L’épilogue d’une longue négociation entre CAF et le groupement RATP / SNCF Voyageurs et Île-de-France Mobilités, d’un côté, et Alstom, de l’autre. Ce dernier, candidat malheureux sur cet appel d’offres face à CAF, s’étant en effet opposé à l’engagement pris par Bombardier avant son rachat. Après une ultime réunion entre les différentes parties le 13 avril, l’accord a été entériné hier lors du conseil d’administration d’Ile-de-France Mobilités. Concurrents sur l’appel d’offres, CAF et Alstom sont donc désormais associés pour l’exécution du marché.

Le groupement RATP / SNCF Voyageurs et Ile-de-France Mobilités déclare, via un communiqué, se réjouir « que le consortium Alstom-Bombardier/CAF s’engage définitivement dans l’exécution du marché MI20 qui lui a été notifié le 5 février 2021. Les discussions intervenues depuis plusieurs semaines ont permis au nouveau groupe Alstom-Bombardier de prendre connaissance des termes du contrat et de lever leurs inquiétudes, permettant dorénavant au groupement Alstom-Bombardier/CAF de s’engager dans l’exécution du contrat sur la base du marché notifié ». En effet, les termes du contrat restent inchangés, y compris pour ce qui concerne le tarif et le calendrier. Soit un marché 2,5 milliards d’euros. Quant à la livraison du premier train, elle est prévue pour fin 2025.
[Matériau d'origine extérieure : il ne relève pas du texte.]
(** * The drop-set *)

(** C3.  A flattened path is placed in the drop-set if and only if no
    keep-root occurs in it as a substring; the paths of the drop-set are
    flattened paths of the schema. *)
Theorem drop_set_iff_no_keep_root_substring
        (order : SetOrder) (self : WhitelistProcessor) (df : DataFrame)
        (p : string) :
  In p (value (find_fields_to_drop self df)) <->
  In p (flatten_schema (schema df)) /\
  (forall r, In r (value (whitelist_parent_fields self df)) ->
             ~ Substring r p).
Proof.
  rewrite drop_set_In. split; intros [Hp H]; split; auto; intros r Hr.
  - rewrite <- str_in_Substring, (H r Hr). discriminate.
  - specialize (H r Hr). rewrite <- str_in_Substring in H.
    now destruct (str_in r p).
Qed.

(** C2, as stated, fails: on the schema [{a: {b: int}, b: int}] with the
    whitelist [["b"]] the keep-root set is [{"b"}] and the drop-set is
    [{"a"}]; the flattened path ["a.b"] is not dropped, yet no keep-root is
    a prefix of it (nor is it a prefix of a keep-root), so the drop-set and
    the prefix-matched paths do not cover the flattened path set. *)
Lemma prefix_partition_counterexample :
  let self := {| whitelist_columns := ["b"] |} in
  In "a.b" (flatten_schema (schema df_a_b)) /\
  ~ In "a.b" (value (find_fields_to_drop self df_a_b)) /\
  ~ (exists r, In r (value (whitelist_parent_fields self df_a_b)) /\
               (Prefix r "a.b" \/ Prefix "a.b" r)).
Proof.
  cbv zeta. split; [|split].
  - vm_compute. auto.
  - vm_compute. intros [H | []]. discriminate H.
  - intros [r [Hr H]].
    assert (E : r = "b") by (vm_compute in Hr; destruct Hr as [E | []]; auto).
    subst r. rewrite <- !startswith_Prefix in H.
    destruct H as [H | H]; discriminate H.
Qed.

(** C2, amended.  The drop-set is disjoint from the keep-root set, and the
    drop-set together with the flattened paths that contain a keep-root as
    a substring is the whole flattened path set, without overlap. *)
Theorem drop_set_substring_partition
        (order : SetOrder) (self : WhitelistProcessor) (df : DataFrame) :
  let drop_set := value (find_fields_to_drop self df) in
  let keep_roots := value (whitelist_parent_fields self df) in
  let kept p := exists r, In r keep_roots /\ Substring r p in
  (forall p, In p drop_set -> ~ In p keep_roots) /\
  (forall p, In p (flatten_schema (schema df)) <->
             In p drop_set \/ (In p (flatten_schema (schema df)) /\ kept p)) /\
  (forall p, In p drop_set -> ~ kept p).
Proof.
  cbv zeta. split; [|split].
  - intros p Hp Hk. apply drop_set_In in Hp as [_ H].
    specialize (H p Hk). rewrite str_in_refl in H. discriminate H.
  - intros p. split.
    + intros Hp.
      destruct (is_field_need_to_be_dropped
                  p (value (whitelist_parent_fields self df))) eqn:E.
      * left. apply drop_set_In. split; auto.
        now apply is_field_need_to_be_dropped_true.
      * right. split; auto.
        assert (X : ~ forall r,
                     In r (value (whitelist_parent_fields self df)) ->
                     str_in r p = false).
        { rewrite <- is_field_need_to_be_dropped_true. congruence. }
        clear E.
        induction (value (whitelist_parent_fields self df)) as [|r t IH].
        -- elim X. intros r [].
        -- destruct (str_in r p) eqn:E.
           ++ exists r. split; [now left | now apply str_in_Substring].
           ++ destruct IH as [q [Hq Sq]].
              ** intros H. apply X. intros q [<- | Hq]; auto.
              ** exists q. split; [now right | exact Sq].
    + intros [Hp | [Hp _]]; auto. now apply drop_set_In in Hp.
  - intros p Hp [r [Hr S]]. apply drop_set_In in Hp as [_ H].
    apply str_in_Substring in S. rewrite (H r Hr) in S. discriminate S.
Qed.

(** ** Running the selector again *)




(** In every surviving requested path some keep-root occurs. *)
Lemma existing_has_keep_root
      (order : SetOrder) (self : WhitelistProcessor) (df : DataFrame) w :
  In w (value (filter_only_existing_fields
                 (schema df) (whitelist_columns self))) ->
  exists r, In r (value (whitelist_parent_fields self df)) /\
            str_in r w = true.
Proof.
  intros Hw.
  set (roots := root_elements
                  (value (filter_only_existing_fields
                            (schema df) (whitelist_columns self)))).
  destruct (existsb (fun q => str_in q w) roots) eqn:E.
  - apply existsb_exists in E as [q [Hq E]].
    now apply (root_protects self df q w).
  - exists w. split; [|apply str_in_refl].
    apply keep_root_In. split; auto. intros q Hq Eq.
    assert (X : existsb (fun q => str_in q w) roots = true)
      by (apply existsb_exists; eauto).
    congruence.
Qed.



(** * Root collapse *)

(** C4, as stated, fails: for the requested paths a, a.b and x.a the only
    discovered root is a; the path x.a does not have a as a prefix, so it
    is unrelated to the root in the prefix sense, yet it does not pass
    through: it is removed because a occurs inside it. *)
Lemma root_collapse_prefix_counterexample :
  let fields := ["a"; "a.b"; "x.a"] in
  root_elements fields = ["a"] /\
  In "x.a" fields /\
  ~ Prefix "a" "x.a" /\
  ~ In "x.a" (replace_elements_with_roots fields (root_elements fields)).
Proof.
  cbv zeta. split; [reflexivity | split; [simpl; auto | split]].
  - rewrite <- startswith_Prefix. discriminate.
  - vm_compute. intros [H | []]. discriminate H.
Qed.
Si la direction de CAF n’a pas souhaité commenter les faits, on sait que cet accord était plus qu’attendu du côté de l’usine bagnéraise de CAF où le recrutement est d’ores et déjà lancé. « D’ici 2024, l’effectif devrait monter à 450 salariés au minimum, contre 160 aujourd’hui et 90 il y a encore deux ans. Sans compter les retombées pour les sous-traitants locaux. C’est le fruit d’un long travail depuis 2014 où j’ai été élu maire de Bagnères », se félicite le désormais député des Hautes-Pyrénées, Jean-Bernard Sempastous. « Déjà en 2017, j’ai travaillé sur le marché des Intercités, remporté par CAF. Pour le RER B, j’ai beaucoup échangé avec Bruno Le Maire. J’ai fait mon travail de député et je suis fier du résultat. Cela montre aussi qu’on a des techniciens capables de fabriquer des trains. C’est le marché du siècle, un très beau challenge pour le territoire. J’ai d’ailleurs j’ai demandé au préfet de travailler sur un plan d’accompagnement pour l’emploi pour s’assurer que les emplois créés profiteront au territoire », déclare-t-il.

Et s’il souligne les investissements réalisés par CAF sur son site bagnérais (5 M€ en 2019, 1,5M€ en 2020 et autant en 2021) « pour répondre au marché français et construire un site novateur de référence ferroviaire sur le territoire d’industrie Lacq-Pau-Tarbes-Bagneres-de-Bigorre », le député se dit également « optimiste pour la rénovation rapide de la voie ferrée, prévue pour le 1er janvier 2023 ».